(** Whatever a script calls, no array buffer goes away or changes kind: a
    frame handed out keeps its bytes, and the pointers in a handle, the
    engine of an engine handle and the context and buffer of a render
    handle, stay as they are or become null; none is ever replaced. *)
Theorem handles_only_fade (calls : list (export * js_callback_info_t))
    (w : world) (results : list js_result) (w' : world) :
  run orc calls w = Some (results, w') ->
  (forall id bytes,
     arraybuffers w !! id = Some (Bytes_block bytes) ->
     arraybuffers w' !! id = Some (Bytes_block bytes)) /\
  (forall id h,
     arraybuffers w !! id = Some (Engine_block h) ->
     exists h', arraybuffers w' !! id = Some (Engine_block h')
                /\ fades (mpv h) (mpv h')) /\
  (forall id r,
     arraybuffers w !! id = Some (Render_block r) ->
     exists r', arraybuffers w' !! id = Some (Render_block r')
                /\ fades (ctx r) (ctx r') /\ fades (buffer r) (buffer r')).
Proof.
  intros H. destruct (run_effect _ _ _ _ H) as [Hfades _].
  split; [|split].
  - intros id bytes Hb. destruct (Hfades id _ Hb) as (b' & Hb' & Hf).
    destruct b'; simpl in Hf; try tauto. congruence.
  - intros id h Hb. destruct (Hfades id _ Hb) as (b' & Hb' & Hf).
    destruct b' as [h'| |]; simpl in Hf; try tauto. eauto.
  - intros id r Hb. destruct (Hfades id _ Hb) as (b' & Hb' & Hf).
    destruct b' as [|r'|]; simpl in Hf; try tauto.
    exists r'. tauto.
Qed.


End Scripts.

Lemma native_call_budget_witness :
  exists w',
    exported steady_engine getProperty
      (call_info [engine_handle; JsString "path"]) live_world
    = Some (Some (JsString "test.mkv"), w') /\
    exists calls, trace w' = trace live_world ++ calls /\ (length calls <= 4)%nat.
Proof.
  assert (Hrun : exists w',
    exported steady_engine getProperty
      (call_info [engine_handle; JsString "path"]) live_world
    = Some (Some (JsString "test.mkv"), w'))
    by (eexists; vm_compute; reflexivity).
  destruct Hrun as (w' & Hrun). exists w'. split; [exact Hrun|].
  exact (native_call_budget steady_engine _ _ _ _ _ Hrun).
Defined.

Lemma handles_only_fade_witness :
  exists results w',
    run steady_engine playback live_world = Some (results, w') /\
    exists r',
      arraybuffers w' !! 1%nat = Some (Render_block r') /\
      fades (ctx live_render) (ctx r') /\ fades (buffer live_render) (buffer r').
Proof.
  assert (Hrun : exists results w',
    run steady_engine playback live_world = Some (results, w'))
    by (eexists; eexists; vm_compute; reflexivity).
  destruct Hrun as (results & w' & Hrun). exists results, w'.
  split; [exact Hrun|].
  exact (proj2 (proj2 (handles_only_fade steady_engine _ _ _ _ Hrun))
           1%nat live_render eq_refl).
Defined.


(** ** Handles used after their teardown *)

Section AfterTeardown.

Variable orc : oracle.

(** Engine handles carry no liveness test.  After [destroy], [initialize]
    and [command] on the same handle still go to the engine, each of their
    native calls now carrying the null pointer. *)
Theorem engine_calls_after_destroy (w : world) (handle : nat)
    (h : bare_mpv_handle_t) (args : list string) :
  arraybuffers w !! handle = Some (Engine_block h) ->
  Z.of_nat (length args) < 2 ^ 32 - 1 ->
  exists w1,
    bare_mpv_destroy (call_info [JsArrayBuffer handle]) w = Some (NULL, w1) /\
    (exists status w2,
       bare_mpv_initialize orc (call_info [JsArrayBuffer handle]) w1
       = Some (Some (js_create_int32 status), w2) /\
       trace w2 = trace w1 ++ [ Mpv_set_option_string NULL "vo" "libmpv";
                                Mpv_set_option_string NULL "hwdec" "auto";
                                Mpv_set_option_string NULL "keep-open" "yes";
                                Mpv_initialize NULL ]) /\
    (exists status w2,
       bare_mpv_command orc
         (call_info [JsArrayBuffer handle; JsArray (map JsString args)]) w1
       = Some (Some (js_create_int32 status), w2) /\
       trace w2 = trace w1 ++ [Mpv_command NULL (map c_str args)]).
Proof.
  intros Hh Hlen. exists (after_destroy handle h w).
  assert (Hgone : arraybuffers (after_destroy handle h w) !! handle
                  = Some (Engine_block {| mpv := NULL |}))
    by (simpl; apply lookup_insert_eq).
  split; [|split].
  - destruct h as [m]. unfold bare_mpv_destroy. simpl.
    unfold bind, ret. rewrite (load_engine_at _ _ _ Hh). simpl.
    destruct m as [m|]; simpl.
    + unfold store_block. simpl. rewrite Hh. same_world.
    + same_world.
  - unfold bare_mpv_initialize. simpl.
    unfold bind, ret. rewrite (load_engine_at _ _ _ Hgone).
    unfold mpv_set_option_string, mpv_initialize, native.
    eexists; eexists. split; [reflexivity|].
    simpl. rewrite <- !app_assoc. reflexivity.
  - unfold bare_mpv_command. simpl.
    rewrite length_map. unfold to_uint32.
    rewrite (Z.mod_small (Z.of_nat (length args))) by lia.
    rewrite (Z.mod_small (Z.of_nat (length args) + 1)) by lia.
    rewrite Nat2Z.id. unfold bind at 1. unfold arg. cbn [nth].
    rewrite command_strings_of_strings by lia.
    rewrite drop_0, firstn_all.
    destruct (Z.leb_spec (Z.of_nat (length args) + 1) (Z.of_nat (length args)));
      [lia|].
    unfold bind, ret. rewrite (load_engine_at _ _ _ Hgone).
    unfold mpv_command, native.
    eexists; eexists. split; reflexivity.
Qed.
· · ·
- [Brief] Restate the data verbatim through the "destruct b' as [h'|" line.

- [Answer for the task]
(** Whatever a script calls, no array buffer goes away or changes kind: a
    frame handed out keeps its bytes, and the pointers in a handle, the
    engine of an engine handle and the context and buffer of a render
    handle, stay as they are or become null; none is ever replaced. *)
Theorem handles_only_fade (calls : list (export * js_callback_info_t))
    (w : world) (results : list js_result) (w' : world) :
  run orc calls w = Some (results, w') ->
  (forall id bytes,
     arraybuffers w !! id = Some (Bytes_block bytes) ->
     arraybuffers w' !! id = Some (Bytes_block bytes)) /\
  (forall id h,
     arraybuffers w !! id = Some (Engine_block h) ->
     exists h', arraybuffers w' !! id = Some (Engine_block h')
                /\ fades (mpv h) (mpv h')) /\
  (forall id r,
     arraybuffers w !! id = Some (Render_block r) ->
     exists r', arraybuffers w' !! id = Some (Render_block r')
                /\ fades (ctx r) (ctx r') /\ fades (buffer r) (buffer r')).
Proof.
  intros H. destruct (run_effect _ _ _ _ H) as [Hfades _].
  split; [|split].
  - intros id bytes Hb. destruct (Hfades id _ Hb) as (b' & Hb' & Hf).
    destruct b'; simpl in Hf; try tauto. congruence.
  - intros id h Hb. destruct (Hfades id _ Hb) as (b' & Hb' & Hf).
    destruct b' as [h'| |]; simpl in Hf; try tauto. eauto.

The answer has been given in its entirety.